• **Required work**:
Lines below containing the word "SortedPageIter" should be copied out.

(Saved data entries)
********

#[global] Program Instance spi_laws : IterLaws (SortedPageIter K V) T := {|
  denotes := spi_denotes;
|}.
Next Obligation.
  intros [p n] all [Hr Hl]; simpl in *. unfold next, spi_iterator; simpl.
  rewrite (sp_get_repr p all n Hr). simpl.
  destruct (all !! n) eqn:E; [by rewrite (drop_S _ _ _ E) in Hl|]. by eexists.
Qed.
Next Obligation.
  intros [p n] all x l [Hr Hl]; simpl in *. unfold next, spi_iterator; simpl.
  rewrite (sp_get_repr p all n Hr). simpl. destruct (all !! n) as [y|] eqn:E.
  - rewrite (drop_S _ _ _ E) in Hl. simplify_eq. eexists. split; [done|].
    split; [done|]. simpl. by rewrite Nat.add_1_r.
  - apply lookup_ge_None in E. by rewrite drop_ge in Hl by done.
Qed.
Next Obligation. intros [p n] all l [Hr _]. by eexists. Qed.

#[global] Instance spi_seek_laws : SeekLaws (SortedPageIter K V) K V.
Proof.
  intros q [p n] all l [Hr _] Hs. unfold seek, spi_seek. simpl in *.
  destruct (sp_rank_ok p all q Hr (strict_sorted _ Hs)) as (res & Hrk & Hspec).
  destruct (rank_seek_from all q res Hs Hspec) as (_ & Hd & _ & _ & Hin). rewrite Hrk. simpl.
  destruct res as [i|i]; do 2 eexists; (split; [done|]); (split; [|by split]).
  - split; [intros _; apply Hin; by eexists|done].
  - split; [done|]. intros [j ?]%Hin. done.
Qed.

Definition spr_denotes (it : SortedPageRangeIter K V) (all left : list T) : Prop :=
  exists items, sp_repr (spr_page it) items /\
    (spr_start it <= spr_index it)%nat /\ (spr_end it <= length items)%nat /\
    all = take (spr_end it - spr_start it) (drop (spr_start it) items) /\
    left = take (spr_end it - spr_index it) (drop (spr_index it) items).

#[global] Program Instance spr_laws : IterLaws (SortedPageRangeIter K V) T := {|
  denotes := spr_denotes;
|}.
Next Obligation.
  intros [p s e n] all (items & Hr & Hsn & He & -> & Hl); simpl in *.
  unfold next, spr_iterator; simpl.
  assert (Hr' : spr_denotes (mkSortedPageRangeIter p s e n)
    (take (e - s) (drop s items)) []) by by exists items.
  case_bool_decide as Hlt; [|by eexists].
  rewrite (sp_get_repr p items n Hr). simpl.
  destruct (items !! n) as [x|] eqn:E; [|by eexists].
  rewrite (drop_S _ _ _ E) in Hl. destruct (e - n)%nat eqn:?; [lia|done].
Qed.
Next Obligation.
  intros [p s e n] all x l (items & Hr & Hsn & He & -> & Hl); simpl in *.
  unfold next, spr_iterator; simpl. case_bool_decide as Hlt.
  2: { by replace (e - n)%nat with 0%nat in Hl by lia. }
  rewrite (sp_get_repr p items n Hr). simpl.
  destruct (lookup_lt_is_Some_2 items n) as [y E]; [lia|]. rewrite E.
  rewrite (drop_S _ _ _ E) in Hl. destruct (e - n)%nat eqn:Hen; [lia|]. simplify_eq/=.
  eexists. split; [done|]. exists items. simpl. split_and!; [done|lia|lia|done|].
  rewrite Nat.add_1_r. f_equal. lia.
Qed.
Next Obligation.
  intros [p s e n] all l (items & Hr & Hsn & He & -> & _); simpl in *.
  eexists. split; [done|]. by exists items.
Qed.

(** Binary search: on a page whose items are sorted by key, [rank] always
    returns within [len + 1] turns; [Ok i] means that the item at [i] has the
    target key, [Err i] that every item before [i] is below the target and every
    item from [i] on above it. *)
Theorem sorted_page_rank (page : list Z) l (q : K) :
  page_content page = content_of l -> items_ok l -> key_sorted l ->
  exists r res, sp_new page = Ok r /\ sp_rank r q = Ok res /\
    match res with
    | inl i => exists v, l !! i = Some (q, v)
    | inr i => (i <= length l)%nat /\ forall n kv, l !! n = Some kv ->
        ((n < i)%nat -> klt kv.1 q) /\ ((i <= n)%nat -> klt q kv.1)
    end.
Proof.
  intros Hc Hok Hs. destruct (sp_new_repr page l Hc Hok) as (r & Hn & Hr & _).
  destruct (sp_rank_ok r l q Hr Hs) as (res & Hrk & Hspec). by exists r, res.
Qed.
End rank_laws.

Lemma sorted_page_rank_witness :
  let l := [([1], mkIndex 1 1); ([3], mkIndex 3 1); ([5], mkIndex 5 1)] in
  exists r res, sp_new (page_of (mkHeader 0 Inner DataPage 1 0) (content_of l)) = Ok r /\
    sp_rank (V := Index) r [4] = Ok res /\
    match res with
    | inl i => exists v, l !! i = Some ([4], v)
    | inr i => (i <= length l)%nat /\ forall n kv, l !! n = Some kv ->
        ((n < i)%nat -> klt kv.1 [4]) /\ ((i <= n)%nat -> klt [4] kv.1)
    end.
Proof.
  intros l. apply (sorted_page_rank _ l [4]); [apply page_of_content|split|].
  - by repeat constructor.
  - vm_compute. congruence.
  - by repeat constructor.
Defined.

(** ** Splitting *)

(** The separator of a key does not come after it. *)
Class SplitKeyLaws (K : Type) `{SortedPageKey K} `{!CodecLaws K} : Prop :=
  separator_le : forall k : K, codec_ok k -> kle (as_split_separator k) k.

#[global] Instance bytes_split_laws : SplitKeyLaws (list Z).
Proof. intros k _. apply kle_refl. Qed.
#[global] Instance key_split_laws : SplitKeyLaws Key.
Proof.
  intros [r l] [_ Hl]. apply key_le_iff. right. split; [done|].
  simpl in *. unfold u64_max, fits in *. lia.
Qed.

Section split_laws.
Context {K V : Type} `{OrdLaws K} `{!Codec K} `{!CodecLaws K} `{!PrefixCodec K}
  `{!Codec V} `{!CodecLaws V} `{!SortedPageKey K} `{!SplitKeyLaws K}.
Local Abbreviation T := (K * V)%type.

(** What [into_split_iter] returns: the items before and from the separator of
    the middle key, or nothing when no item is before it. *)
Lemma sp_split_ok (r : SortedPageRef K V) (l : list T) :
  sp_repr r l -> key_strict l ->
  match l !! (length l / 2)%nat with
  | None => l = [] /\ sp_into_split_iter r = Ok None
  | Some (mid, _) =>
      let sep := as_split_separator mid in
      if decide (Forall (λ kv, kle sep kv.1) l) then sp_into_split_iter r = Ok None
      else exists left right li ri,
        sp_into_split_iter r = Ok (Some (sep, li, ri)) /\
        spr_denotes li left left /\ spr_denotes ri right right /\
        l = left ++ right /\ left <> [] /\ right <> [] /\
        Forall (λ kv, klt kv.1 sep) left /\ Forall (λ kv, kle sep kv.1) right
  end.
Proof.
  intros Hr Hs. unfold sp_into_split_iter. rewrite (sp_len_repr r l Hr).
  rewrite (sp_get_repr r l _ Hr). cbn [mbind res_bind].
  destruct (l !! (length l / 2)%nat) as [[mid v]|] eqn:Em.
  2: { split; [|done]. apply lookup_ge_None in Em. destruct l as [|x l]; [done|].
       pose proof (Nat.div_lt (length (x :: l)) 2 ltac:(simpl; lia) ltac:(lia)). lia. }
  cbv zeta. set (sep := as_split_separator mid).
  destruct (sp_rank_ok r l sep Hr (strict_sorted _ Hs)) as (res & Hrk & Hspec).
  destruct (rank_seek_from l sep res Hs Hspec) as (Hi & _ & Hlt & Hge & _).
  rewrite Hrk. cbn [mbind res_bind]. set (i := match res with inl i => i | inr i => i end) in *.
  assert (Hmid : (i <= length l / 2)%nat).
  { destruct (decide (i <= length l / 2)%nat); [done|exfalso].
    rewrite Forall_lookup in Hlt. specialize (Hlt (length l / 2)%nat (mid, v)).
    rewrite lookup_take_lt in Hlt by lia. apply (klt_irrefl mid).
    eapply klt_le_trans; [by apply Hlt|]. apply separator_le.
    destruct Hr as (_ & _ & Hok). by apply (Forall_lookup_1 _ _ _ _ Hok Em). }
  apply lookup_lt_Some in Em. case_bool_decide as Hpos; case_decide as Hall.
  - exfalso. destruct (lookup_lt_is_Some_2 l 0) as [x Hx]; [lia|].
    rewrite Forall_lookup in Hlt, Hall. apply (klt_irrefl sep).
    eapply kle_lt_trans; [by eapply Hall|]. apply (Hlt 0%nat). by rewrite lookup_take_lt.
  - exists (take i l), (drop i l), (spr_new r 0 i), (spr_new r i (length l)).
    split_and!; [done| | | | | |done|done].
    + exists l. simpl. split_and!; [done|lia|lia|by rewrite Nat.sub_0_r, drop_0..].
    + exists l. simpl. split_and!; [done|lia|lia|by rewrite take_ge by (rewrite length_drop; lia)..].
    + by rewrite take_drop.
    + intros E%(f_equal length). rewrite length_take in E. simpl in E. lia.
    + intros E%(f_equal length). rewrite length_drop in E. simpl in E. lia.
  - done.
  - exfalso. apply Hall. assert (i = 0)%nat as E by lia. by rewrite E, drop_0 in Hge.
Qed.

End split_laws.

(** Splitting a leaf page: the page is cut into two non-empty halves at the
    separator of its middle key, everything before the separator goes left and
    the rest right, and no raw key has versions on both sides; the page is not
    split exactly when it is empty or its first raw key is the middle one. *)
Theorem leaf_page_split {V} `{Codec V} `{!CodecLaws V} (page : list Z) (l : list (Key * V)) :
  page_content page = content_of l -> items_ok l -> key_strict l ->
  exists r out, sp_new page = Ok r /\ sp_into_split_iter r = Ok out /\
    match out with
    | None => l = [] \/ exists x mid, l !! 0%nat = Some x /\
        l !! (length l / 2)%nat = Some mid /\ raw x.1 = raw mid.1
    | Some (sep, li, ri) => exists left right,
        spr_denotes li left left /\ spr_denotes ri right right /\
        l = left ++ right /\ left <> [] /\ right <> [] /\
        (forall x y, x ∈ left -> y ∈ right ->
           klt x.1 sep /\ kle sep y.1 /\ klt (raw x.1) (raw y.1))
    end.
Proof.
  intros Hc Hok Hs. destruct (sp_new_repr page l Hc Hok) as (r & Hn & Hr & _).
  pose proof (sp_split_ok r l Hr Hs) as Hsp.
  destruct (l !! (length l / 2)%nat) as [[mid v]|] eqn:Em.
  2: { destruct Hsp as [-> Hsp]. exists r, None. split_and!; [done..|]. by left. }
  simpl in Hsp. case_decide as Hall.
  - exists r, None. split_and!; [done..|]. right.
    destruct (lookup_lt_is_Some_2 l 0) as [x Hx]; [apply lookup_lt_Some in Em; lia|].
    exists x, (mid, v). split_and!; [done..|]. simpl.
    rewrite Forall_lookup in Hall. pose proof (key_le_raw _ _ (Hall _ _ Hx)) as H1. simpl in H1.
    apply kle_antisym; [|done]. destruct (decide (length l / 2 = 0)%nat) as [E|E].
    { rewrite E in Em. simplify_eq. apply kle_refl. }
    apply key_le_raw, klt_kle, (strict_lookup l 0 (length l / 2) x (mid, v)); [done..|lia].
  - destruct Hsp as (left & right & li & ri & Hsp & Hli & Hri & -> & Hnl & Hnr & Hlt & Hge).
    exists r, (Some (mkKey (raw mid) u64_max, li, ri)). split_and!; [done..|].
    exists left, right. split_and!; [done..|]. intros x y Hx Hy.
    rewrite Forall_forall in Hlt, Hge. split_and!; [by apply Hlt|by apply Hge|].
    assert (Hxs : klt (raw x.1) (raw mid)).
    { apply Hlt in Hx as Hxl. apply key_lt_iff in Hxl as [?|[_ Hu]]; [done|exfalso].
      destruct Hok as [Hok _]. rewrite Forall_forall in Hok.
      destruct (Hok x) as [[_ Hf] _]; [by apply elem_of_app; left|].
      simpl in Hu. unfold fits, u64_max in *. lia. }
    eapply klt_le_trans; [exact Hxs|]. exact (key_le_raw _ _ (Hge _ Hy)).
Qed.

********

• **Exercise solution**:
#[global] Program Instance spi_laws : IterLaws (SortedPageIter K V) T := {|
#[global] Instance spi_seek_laws : SeekLaws (SortedPageIter K V) K V.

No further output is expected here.